Definition
A low-power VHF omnidirectional range (VOR) navigation station used for approach and terminal-area navigation near an airport. It transmits on VHF frequencies and provides bearing information out to roughly 25 nautical miles and up to about 12,000 feet above the station, supporting instrument approaches and arrivals rather than long-distance enroute navigation.
Plain English
A short-range radio navigation station near an airport that tells pilots which direction they are from the station. It is the small version of a VOR, designed for use close to the airport during arrivals and approaches rather than for long cross-country flights.
Context Anchor
Seen in airport navigation information, navigation receiver use, and discussions of radio navigation facilities near an airport.
Derivation
Terminal means the area around an airport where arrivals, approaches, and departures happen — the end points of a flight rather than the enroute portion.

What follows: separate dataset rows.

(** * iTwin.js core: the iMdl tile decoder and the polygon offset engine

    A shallow embedding of
      - [core/frontend/src/imdl/ImdlParser.ts] (tile decoder), and
      - [core/geometry/src/curve/internalContexts/PolygonOffsetContext.ts]
        (joint chain of the XY wire offset),
    with the properties of the natural-language specification stated and
    settled over the embedded code.

    Conventions.
      - A JavaScript [number] holding an offset, a length or a count is an
        integer of [Z]; a coordinate, a fraction or an angle is an exact
        rational of [Q] (the rounding of IEEE doubles is modelled only for
        the node id that [parseInt] returns).
      - [undefined] is [None]; a thrown exception is [Throw] of [Result].
      - Objects that the code mutates and shares by reference (the joints of
        a chain) live in an explicit store and are named by their index. *)

From Stdlib Require Import ZArith QArith Qabs Qround Qminmax List String Ascii Strings.Byte Bool Lia Lqa.
From Stdlib Require Import DecimalString DecimalN DecimalPos.
From stdpp Require Import list sorting.
Import ListNotations.

Set Warnings "-register-all".
Open Scope Z_scope.

(** ** Exceptions *)

Inductive Result (A : Type) : Type :=
| Ok (a : A)
| Throw.
Arguments Ok {A} a.
Arguments Throw {A}.

(** Sequencing, with stdpp's notation [x <- r; k] written [x ← r; k]. *)
#[global] Instance Result_bind : MBind Result := fun A B k r =>
  match r with
  | Ok a => k a
  | Throw => Throw
  end.

#[global] Instance Result_ret : MRet Result := fun A a => Ok a.

#[global] Instance Result_fmap : FMap Result := fun A B f r =>
  match r with
  | Ok a => Ok (f a)
  | Throw => Throw
  end.

(** ** JSON values, as [JSON.parse] yields them *)

Inductive Json : Type :=
| JUndefined
| JNull
| JBool (b : bool)
| JNumber (q : Q)
| JString (s : string)
| JArray (items : list Json)
| JObject (props : list (string * Json)).

Module JsonUtils.

(** [typeof json === "object"]: true of objects, arrays and [null]. *)
Definition asObject (json : Json) : Json :=
  match json with
  | JObject _ | JArray _ | JNull => json
  | _ => JUndefined
  end.

Definition asArray (json : Json) : Json :=
  match json with
  | JArray _ => json
  | _ => JUndefined
  end.

(** [Math.trunc] of a rational. *)
Definition trunc (q : Q) : Z := Z.quot (Qnum q) (Z.pos (Qden q)).

Definition asInt (json : Json) : Z :=
  match json with
  | JNumber q => trunc q
  | _ => 0
  end.

End JsonUtils.

(** [json === undefined] *)
Definition isUndefined (json : Json) : bool :=
  match json with
  | JUndefined => true
  | _ => false
  end.

(** [!json] of a value that is [undefined], [null], an object or an array. *)
Definition isNullish (json : Json) : bool :=
  match json with
  | JUndefined | JNull => true
  | _ => false
  end.

(** [a ?? b] *)
Definition nullish (a b : Json) : Json :=
  match a with
  | JUndefined | JNull => b
  | _ => a
  end.

Fixpoint assoc (key : string) (props : list (string * Json)) : Json :=
  match props with
  | [] => JUndefined
  | (k, v) :: rest =>
      match assoc key rest with
      | JUndefined => if String.eqb k key then v else JUndefined
      | later => later
      end
  end.

(** [json[key]] for the own properties of a parsed value: reading a property
    of [null] or [undefined] is a TypeError; a primitive has none of the keys
    the decoder asks for.  Properties inherited from a prototype are not
    modelled. *)
Definition getProp (json : Json) (key : string) : Result Json :=
  match json with
  | JUndefined | JNull => Throw
  | JObject props => Ok (assoc key props)
  | JArray _ | JBool _ | JNumber _ | JString _ => Ok JUndefined
  end.

(** ** The byte stream

    Modelled from the spec: [ByteStream] of @itwin/core-bentley is not among
    the sources.  The spec gives it a backing buffer, a mutable read cursor,
    fixed-width little-endian reads, raw slices and bounds tracking through
    [isPastTheEnd]: a read that runs past the end of the buffer moves the
    cursor past the end and is detected there, bytes that do not exist read
    as zero.  A typed array of negative length does not exist in JavaScript:
    asking for one is a RangeError. *)
Module ByteStream.

Record t : Type := mk { buffer : list byte; curPos : Z }.

Definition length (s : t) : Z := Z.of_nat (List.length (buffer s)).

Definition setCurPos (s : t) (pos : Z) : t := mk (buffer s) pos.

Definition isPastTheEnd (s : t) : bool := length s <? curPos s.

Definition byteAt (buf : list byte) (pos : Z) : Z :=
  if pos <? 0 then 0
  else match buf !! Z.to_nat pos with
       | Some b => Z.of_N (Byte.to_N b)
       | None => 0
       end.

Definition uint32At (buf : list byte) (pos : Z) : Z :=
  byteAt buf pos
  + Z.shiftl (byteAt buf (pos + 1)) 8
  + Z.shiftl (byteAt buf (pos + 2)) 16
  + Z.shiftl (byteAt buf (pos + 3)) 24.

Definition uint16At (buf : list byte) (pos : Z) : Z :=
  byteAt buf pos + Z.shiftl (byteAt buf (pos + 1)) 8.

Definition readUint32 (s : t) : Z * t :=
  (uint32At (buffer s) (curPos s), setCurPos s (curPos s + 4)).

(** The bytes of [[pos, pos + n)] that exist. *)
Definition slice (buf : list byte) (pos n : Z) : list byte :=
  firstn (Z.to_nat n) (skipn (Z.to_nat pos) buf).

Definition nextBytes (s : t) (numBytes : Z) : list byte * t :=
  (slice (buffer s) (curPos s) numBytes, setCurPos s (curPos s + numBytes)).

Definition nextUint32s (s : t) (numUint32s : Z) : Result (list Z * t) :=
  if numUint32s <? 0 then Throw
  else
    let avail := Z.min numUint32s ((length s - curPos s) / 4) in
    Ok (map (fun i => uint32At (buffer s) (curPos s + 4 * Z.of_nat i))
            (seq 0 (Z.to_nat avail)),
        setCurPos s (curPos s + 4 * numUint32s)).

End ByteStream.

(** ** What @itwin/core-common contributes

    None of these declarations is among the sources; the decoder is
    parameterised by them. *)
Module TileReadStatus.
Inductive t : Type :=
| InvalidTileData
| InvalidScene
| InvalidHeader
| InvalidFeatureTable
| NewerMajorVersion.
End TileReadStatus.

Record ImdlHeader : Type := {
  imdl_isValid : bool;
  imdl_isReadableVersion : bool;
  imdl_flags : Z
}.

Class CoreCommon : Type := {
  TileFormat_Unknown : Z;
  TileFormat_Gltf : Z;
  GltfVersions_Version1 : Z;
  GltfVersions_Version2 : Z;
  GltfVersions_Gltf1SceneFormat : Z;
  GltfV2ChunkTypes_JSON : Z;
  GltfV2ChunkTypes_Binary : Z;
  ImdlFlags_MultiModelFeatureTable : Z;
(** [new ImdlHeader(stream)]: the decoded header and the read position
    behind it. *)
ImdlHeader_new : ByteStream.t -> ImdlHeader * Z;
(** [utf8ToString]; [None] is [undefined]. *)
utf8ToString : list byte -> option string;
(** [JSON.parse]; [None] is a thrown SyntaxError. *)
JSON_parse : string -> option Json;
(** [json.toString()] of a value that is neither a string nor nullish. *)
Json_toString : Json -> string
}.

(** Modelled from the spec: [TileHeader] of @itwin/core-common is not among
    the sources.  A chunk header starts with a format tag and a version, one
    32-bit word each; [invalidate] overwrites the format tag. *)
Module TileHeader.
Record t : Type := mk { format : Z; version : Z }.

Definition new (stream : ByteStream.t) : t * ByteStream.t :=
  let '(format, stream) := ByteStream.readUint32 stream in
  let '(version, stream) := ByteStream.readUint32 stream in
  (mk format version, stream).
End TileHeader.

(** Modelled from the spec: [FeatureTableHeader] of @itwin/core-common is not
    among the sources.  The header is three 32-bit words, the declared total
    length (which includes the header's own [sizeInBytes]), the sub-category
    count and the feature count; it cannot be read when the stream ends
    before it does. *)
Module FeatureTableHeader.
Record t : Type := mk { length : Z; numSubCategories : Z; count : Z }.

Definition sizeInBytes : Z := 12.

Definition readFrom (stream : ByteStream.t) : option t * ByteStream.t :=
  let '(length, stream) := ByteStream.readUint32 stream in
  let '(numSubCategories, stream) := ByteStream.readUint32 stream in
  let '(count, stream) := ByteStream.readUint32 stream in
  (if ByteStream.isPastTheEnd stream then None
   else Some (mk length numSubCategories count), stream).
End FeatureTableHeader.

(** ** Typed arrays over the tile's [ArrayBuffer] *)
Module Uint8Array.

(** A view: where it starts in the buffer, and its bytes. *)
Record t : Type := mk { byteOffset : Z; data : list byte }.

Definition byteLength (a : t) : Z := Z.of_nat (List.length (data a)).

(** [new Uint8Array(buffer, byteOffset)] *)
Definition ofBuffer (buffer : list byte) (offset : Z) : Result t :=
  if (offset <? 0) || (Z.of_nat (List.length buffer) <? offset) then Throw
  else Ok (mk offset (skipn (Z.to_nat offset) buffer)).

Definition relativeIndex (len i : Z) : Z :=
  if i <? 0 then Z.max (len + i) 0 else Z.min i len.

(** [a.subarray(begin, end)] *)
Definition subarray (a : t) (begin end_ : Z) : t :=
  let len := byteLength a in
  let b := relativeIndex len begin in
  let e := relativeIndex len end_ in
  mk (byteOffset a + b) (ByteStream.slice (data a) b (Z.max (e - b) 0)).

(** The elements of [new Uint8Array(bytes)]. *)
Definition toUint8s (a : t) : list Z :=
  map (fun b => Z.of_N (Byte.to_N b)) (data a).

(** The elements of
    [new UintNArray(bytes.buffer, bytes.byteOffset, bytes.byteLength / width)]:
    a RangeError unless the view starts on a multiple of the element
    width; a fractional length is truncated. *)
Definition toUints (width : Z) (read : list byte -> Z -> Z) (a : t) : Result (list Z) :=
  if negb (byteOffset a mod width =? 0) then Throw
  else Ok (map (fun i => read (data a) (width * Z.of_nat i))
               (seq 0 (Z.to_nat (byteLength a / width)))).

End Uint8Array.

(** ** Property access on parsed values

    What [ImdlParser] needs of ECMAScript beyond [getProp]: the
    value used as a property key, element access on arrays and strings,
    truthiness, [Object.keys] and [for ... of].  A parsed value has own
    properties only; the inherited ones (methods, [constructor],
    [__proto__]) are functions or prototype objects, which the decoder
    reads only to ask them for a property that they do not have, and they
    are read as [undefined]. *)
Module JsObject.
Open Scope string_scope.
Open Scope Z_scope.

Definition digitValue (c : ascii) : option Z :=
  let n := Z.of_nat (nat_of_ascii c) in
  if ((48 <=? n) && (n <=? 57))%Z then Some (n - 48) else None.

(** The digits of the longest prefix of [s] made of decimal digits. *)
Fixpoint digitsPrefix (s : string) : list Z :=
  match s with
  | EmptyString => []
  | String c s' =>
      match digitValue c with
      | Some d => d :: digitsPrefix s'
      | None => []
      end
  end.

(** [String(i)] of a non-negative integer. *)
Definition indexString (i : Z) : string := NilZero.string_of_uint (N.to_uint (Z.to_N i)).

(** The array index that a property key denotes: the key is the decimal
    numeral of an integer below [2^32 - 1]. *)
Definition arrayIndex (key : string) : option Z :=
  match digitsPrefix key with
  | [] => None
  | ds =>
      let i := fold_left (fun acc d => 10 * acc + d) ds 0 in
      if (i <? 2 ^ 32 - 1) && String.eqb (indexString i) key then Some i else None
  end.

(** [ToPropertyKey(json)] *)
Section WithCoreCommon.
Context {core : CoreCommon}.

Definition propertyKey (json : Json) : string :=
  match json with
  | JString s => s
  | JUndefined => "undefined"
  | JNull => "null"
  | _ => Json_toString json
  end.

End WithCoreCommon.

Definition itemAt (items : list Json) (i : Z) : Json :=
  if i <? Z.of_nat (List.length items) then nth (Z.to_nat i) items JUndefined else JUndefined.

Definition charAt (s : string) (i : Z) : Json :=
  if i <? Z.of_nat (String.length s)
  then match String.get (Z.to_nat i) s with
       | Some c => JString (String c EmptyString)
       | None => JUndefined
       end
  else JUndefined.

(** [json[key]] *)
Definition getElem (json : Json) (key : string) : Result Json :=
  match json with
  | JUndefined | JNull => Throw
  | JObject props => Ok (assoc key props)
  | JArray items =>
      match arrayIndex key with
      | Some i => Ok (itemAt items i)
      | None =>
          Ok (if String.eqb key "length" then JNumber (inject_Z (Z.of_nat (List.length items)))
              else JUndefined)
      end
  | JString s =>
      match arrayIndex key with
      | Some i => Ok (charAt s i)
      | None =>
          Ok (if String.eqb key "length" then JNumber (inject_Z (Z.of_nat (String.length s)))
              else JUndefined)
      end
  | JBool _ | JNumber _ => Ok JUndefined
  end.

(** [json?.key] for a key that is neither an index nor [length]. *)
Definition getOptional (json : Json) (key : string) : Json :=
  match json with
  | JObject props => assoc key props
  | _ => JUndefined
  end.

(** [!!json] *)
Definition truthy (json : Json) : bool :=
  match json with
  | JUndefined | JNull => false
  | JBool b => b
  | JNumber q => negb (Qeq_bool q 0)
  | JString s => negb (String.eqb s "")
  | JArray _ | JObject _ => true
  end.

(** The keys of the members of an object, each once, in the order in which
    they first occur. *)
Fixpoint memberKeys (props : list (string * Json)) : list string :=
  match props with
  | [] => []
  | (k, _) :: rest =>
      k :: List.filter (fun k' => negb (String.eqb k k')) (memberKeys rest)
  end.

VHF omnidirectional range describes a radio aid that transmits on Very High Frequency in all directions (omni-directional), allowing a pilot to determine bearing from the station. So a TVOR is simply a VOR built for terminal-area use.
Why Pilots Care
It gives accurate directional guidance near the airport where longer-range VORs may be unreliable or unavailable.
Intuition Check
“Terminal” does not mean the passenger building here. It means the airport-area environment where aircraft are arriving, departing, or navigating nearby.
Example Sentence 1
The approach chart showed a TVOR on the field, which the pilot tuned and identified before starting the procedure.
Example Sentence 2
With the TVOR centered, the aircraft maintained the proper course through the terminal area.